Love Is All

  • Love Is All
  • Nine Times That Same Song (What's Your Rupture?) 2006 + 2006 

This Swedish quintet isn’t the second coming of anything; they’re the third and fourth comings of the B-52s, Gang of Four, X-Ray Spex, Roxy Music, Kleenex and Adam and the Ants, with a gauzy, cavernous sound that swirls it all into an appealing, energetic new wave puree. Love Is All swipes so many snatches of post-punk glory that it’s sometimes difficult to remember why its songs sound oh so familiar.

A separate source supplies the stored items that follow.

(** ** Unmapping *)

(** The user page [n] is given back: its page is freed and its entry cleared. *)
Lemma space_unmap k k1 d l n p t :
  space k d l → 0 ≤ n < NUSER → upage (k_mem k) d n = Some p → table (k_mem k) d (n / 1024) = Some t →
  k_end k1 = k_end k → within [p] (k_mem k) (k_mem k1) → heap k1 (p :: l) →
  let k' := k1 <| k_mem := with_pte (k_mem k1) t n 0 |> in
  space k' d (p :: l) ∧
  (∀ j, 0 ≤ j < 2 ^ 20 → pte (k_mem k') d j = if decide (j = n) then None else pte (k_mem k) d j) ∧
  owned (k_mem k') d ++ p :: l ≡ₚ owned (k_mem k) d ++ l ∧ within [t; p] (k_mem k) (k_mem k') ∧
  tables (k_mem k') d = tables (k_mem k) d.
Proof.
  intros Hs Hn Hup Ht He Hw Hh k'. pose proof (user_page n Hn) as Hn'.
  destruct (space_upage _ _ _ Hs n p Hn Hup) as [Hp Hin].
  destruct (space_table _ _ _ Hs (n / 1024) t ltac:(dlia) Ht) as [Hpt Hint].
  assert (NoDup ((d :: tables (k_mem k) d) ++ upages (k_mem k) d)) as (_ & Hdis & _)%NoDup_app.
  { destruct Hs as [_ _ Hnd _ _]. by apply NoDup_app in Hnd as (? & _ & _). }
  destruct (set_pte_facts k d l [p] (k_mem k1) t n 0) as (Et & Etab & Hpte); try (done || by constructor).
  { intros q Hq ->%list_elem_of_singleton. by apply (Hdis p). }
  change (with_pte (k_mem k1) t n 0) with (k_mem k') in Et, Etab, Hpte. change (has 0 PTE_P) with false in Hpte. cbn in Hpte.
  assert (owned (k_mem k) d ≡ₚ p :: owned (k_mem k') d) as Ho.
  { apply owned_upages; [done|]. apply (upages_add _ _ _ n); [done| |done|].
    - unfold upage. by rewrite Hpte, decide_True by done.
    - intros j Hj Hne. by rewrite Hpte, decide_False by eauto using user_page. }
  assert (owned (k_mem k') d ++ p :: l ≡ₚ owned (k_mem k) d ++ l) as Hperm.
  { rewrite Ho. symmetry. apply Permutation_middle. }
  split_and!; [|done|done| |done].
  - apply (space_rebuild k k' d l (p :: l) Hs); try done.
    + apply (heap_mem k1 (p :: l) [t]); [done|apply with_pte_within|by constructor; [by eapply page_ok_end|]|].
      intros q ->%list_elem_of_singleton [->|Hl]%elem_of_cons; [by apply (Hdis p); [right|]|].
      apply (space_free _ _ _ Hs) in Hl as [_ []]. rewrite owned_app. set_solver.
    + assert (Forall (page_ok k) (owned (k_mem k) d)) as Hf by apply Hs.
      rewrite Ho, Forall_cons, owned_app, Forall_app in Hf. apply Hf.
    + rewrite Hperm. apply Hs.
    + intros j e Hj. rewrite Hpte by eauto using user_page. destruct (decide (j = n)); [done|]. by apply Hs.
  - apply within_trans with (k_mem k1); (eapply within_mono; [done || apply with_pte_within|]); set_solver.
Qed.

(** The user pages from [a] up to the size [sz] are unmapped and given back. *)
Definition unmapped (k : kernel) (d a sz : Z) (l : list Z) (k' : kernel) : Prop :=
  mem_only k k' ∧ tables (k_mem k') d = tables (k_mem k) d ∧
  (∃ l', space k' d l' ∧ owned (k_mem k') d ++ l' ≡ₚ owned (k_mem k) d ++ l) ∧
  (∀ j, 0 ≤ j < 2 ^ 20 →
     pte (k_mem k') d j = if decide (a ≤ j * PGSIZE < sz) then None else pte (k_mem k) d j) ∧
  within (owned (k_mem k) d) (k_mem k) (k_mem k') ∧
  ∀ j p o, 0 ≤ j < NUSER → ¬ (a ≤ j * PGSIZE < sz) → upage (k_mem k) d j = Some p → 0 ≤ o < PGSIZE →
    rd (k_mem k') (V2P p + o) = rd (k_mem k) (V2P p + o).

Lemma unmapped_none k d a sz l :
  space k d l → (∀ j, 0 ≤ j < 2 ^ 20 → a ≤ j * PGSIZE < sz → pte (k_mem k) d j = None) →
  unmapped k d a sz l k.
Proof.
  intros Hs Hn. split_and!; eauto with paging. intros j Hj. case_decide; [by apply Hn|done].
Qed.
(** A space stays as it was when only pages that were free change. *)
Lemma space_untouched k0 pgdir L k l :
  space k0 pgdir L → mem_only k0 k → within L (k_mem k0) (k_mem k) → heap k l → l ⊆ L →
  space k pgdir l ∧ owned (k_mem k) pgdir = owned (k_mem k0) pgdir ∧
  (∀ j, 0 ≤ j < 2 ^ 20 → pte (k_mem k) pgdir j = pte (k_mem k0) pgdir j) ∧
  ∀ j p o, 0 ≤ j < NUSER → upage (k_mem k0) pgdir j = Some p → 0 ≤ o < PGSIZE →
    rd (k_mem k) (V2P p + o) = rd (k_mem k0) (V2P p + o).
Proof.
  intros Hs0 Ho Hw Hh HL.
  assert (Forall (page_ok k0) L) as HpL by (by apply Hs0).
  assert (∀ q, q ∈ owned (k_mem k0) pgdir → q ∉ L) as Hd.
  { intros q Hq HqL. by apply (space_free _ _ _ Hs0) in HqL as [_ []]. }
  destruct (space_frame k0 k pgdir L l L) as (Hs' & Eo & Hpte); try done.
  - by apply mem_only_end.
  - intros t Ht. apply Hd. rewrite owned_app. set_solver.
  - intros q Hq Hl. apply (Hd q Hq). by apply HL.
  - split_and!; [done|done|done|]. intros j p o Hj Hu Hof. destruct (space_upage _ _ _ Hs0 j p Hj Hu) as [Hp Hin].
    eapply within_byte; try done. apply Hd. rewrite owned_app. set_solver.
Qed.

Lemma copying_parent k0 pgdir L d n k l :
  space k0 pgdir L → copying k0 pgdir L d n k → space k d l → owned (k_mem k) d ++ l ≡ₚ L →
  space k pgdir l ∧ owned (k_mem k) pgdir = owned (k_mem k0) pgdir ∧
  (∀ j, 0 ≤ j < 2 ^ 20 → pte (k_mem k) pgdir j = pte (k_mem k0) pgdir j) ∧
  ∀ j p o, 0 ≤ j < NUSER → upage (k_mem k0) pgdir j = Some p → 0 ≤ o < PGSIZE →
    rd (k_mem k) (V2P p + o) = rd (k_mem k0) (V2P p + o).
Proof.
  intros Hs0 [Ho Hw _ _ _] Hs HL. apply (space_untouched k0 pgdir L); try done; [apply Hs|].
  rewrite <- HL. set_solver.
Qed.

Lemma copy_up_apart n m d s b :
  d + Z.of_nat n ≤ s ∨ s + Z.of_nat n ≤ d →
  rd (copy_up m d s n) b = if decide (d ≤ b < d + Z.of_nat n) then rd m (s + (b - d)) mod 256 else rd m b.
Proof.
  revert m d s. induction n as [|n IH]; intros m d s Hd; cbn [copy_up]; [by rewrite decide_False by lia|].
  rewrite IH by lia. rewrite !rd_wr. destruct (decide (d = b)) as [->|].
  - rewrite decide_False, decide_True by lia. do 2 f_equal. lia.
  - repeat case_decide; try lia; try done. do 2 f_equal. lia.
Qed.

(** A page is copied to another. *)
Lemma memmove_page k m p q b :
  page_ok k p → page_ok k q → p ≠ q →
  rd (memmove m (V2P q) (V2P p) PGSIZE) b =
  if decide (in_page q b) then rd m (V2P p + (b - V2P q)) mod 256 else rd m b.
Proof.
  intros Hp Hq Hne. pose proof (pages_apart _ _ _ _ Hp Hq Hne) as Ha. unfold memmove.
  replace ((V2P p <? V2P q) && (V2P q <? V2P p + PGSIZE)) with false by (symmetry; unfold PGSIZE in *; lia).
  rewrite copy_up_apart by (unfold PGSIZE in *; lia). unfold in_page. rewrite Z2Nat.id by done. done.
Qed.

#[export] Instance in_page_dec p b : Decision (in_page p b).
Proof. unfold in_page. apply _. Defined.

Ex-Girlfrendo members Nicholaus Sparding (vocals, guitar), Josephine Olausson (vocals, keyboards) and Markus Gorsch (drums) joined forces with bassist Johan Lindwall and saxophonist Fredrik Eriksson in 2004, releasing a spate of singles that created enough buzz in the UK to earn them a Peel session and similar hype among US music bloggers. More angular and aggressive than anything Girlfrendo recorded, these early songs are collected on the debut, which could have been recorded in a damp airplane hangar with a single microphone. The mix, a mash of instrumentation punctuated by Olausson’s stabbing chirrups and Eriksson’s punchy, skittering sax, is both a boon and a detriment. It’s certainly distinctive, enlarging the band’s sound with broad strokes, but the mostly excellent songs about love, misanthropy and rejection on Nine Times That Same Song could use more sharpness and clarity. Still, the whole thing is catchy and danceable, even while nicking riffs from odd sources like the Velvet Underground’s “The Murder Mystery” (“Ageing Had Never Been His Friend”) and Notorious B.I.G.’s “Hypnotize” (“Busy Doing Nothing”). Love Is All gets anthemic (album highlight “Make Out Fall Out Make Up”) and slow (“Turn the TV Off” and “Turn the Radio Off,” each of which essentially rewrites the other) but is, at heart, a punky disco new wave dance party.

What’s Your Rupture? reissued Nine Times That Same Song as a double-CD mere months after its original release, adding four odds and ends, including a cover of Kim Fowley’s “Motorboat” and a spirited version of Yoko Ono’s “Kiss Kiss Kiss.”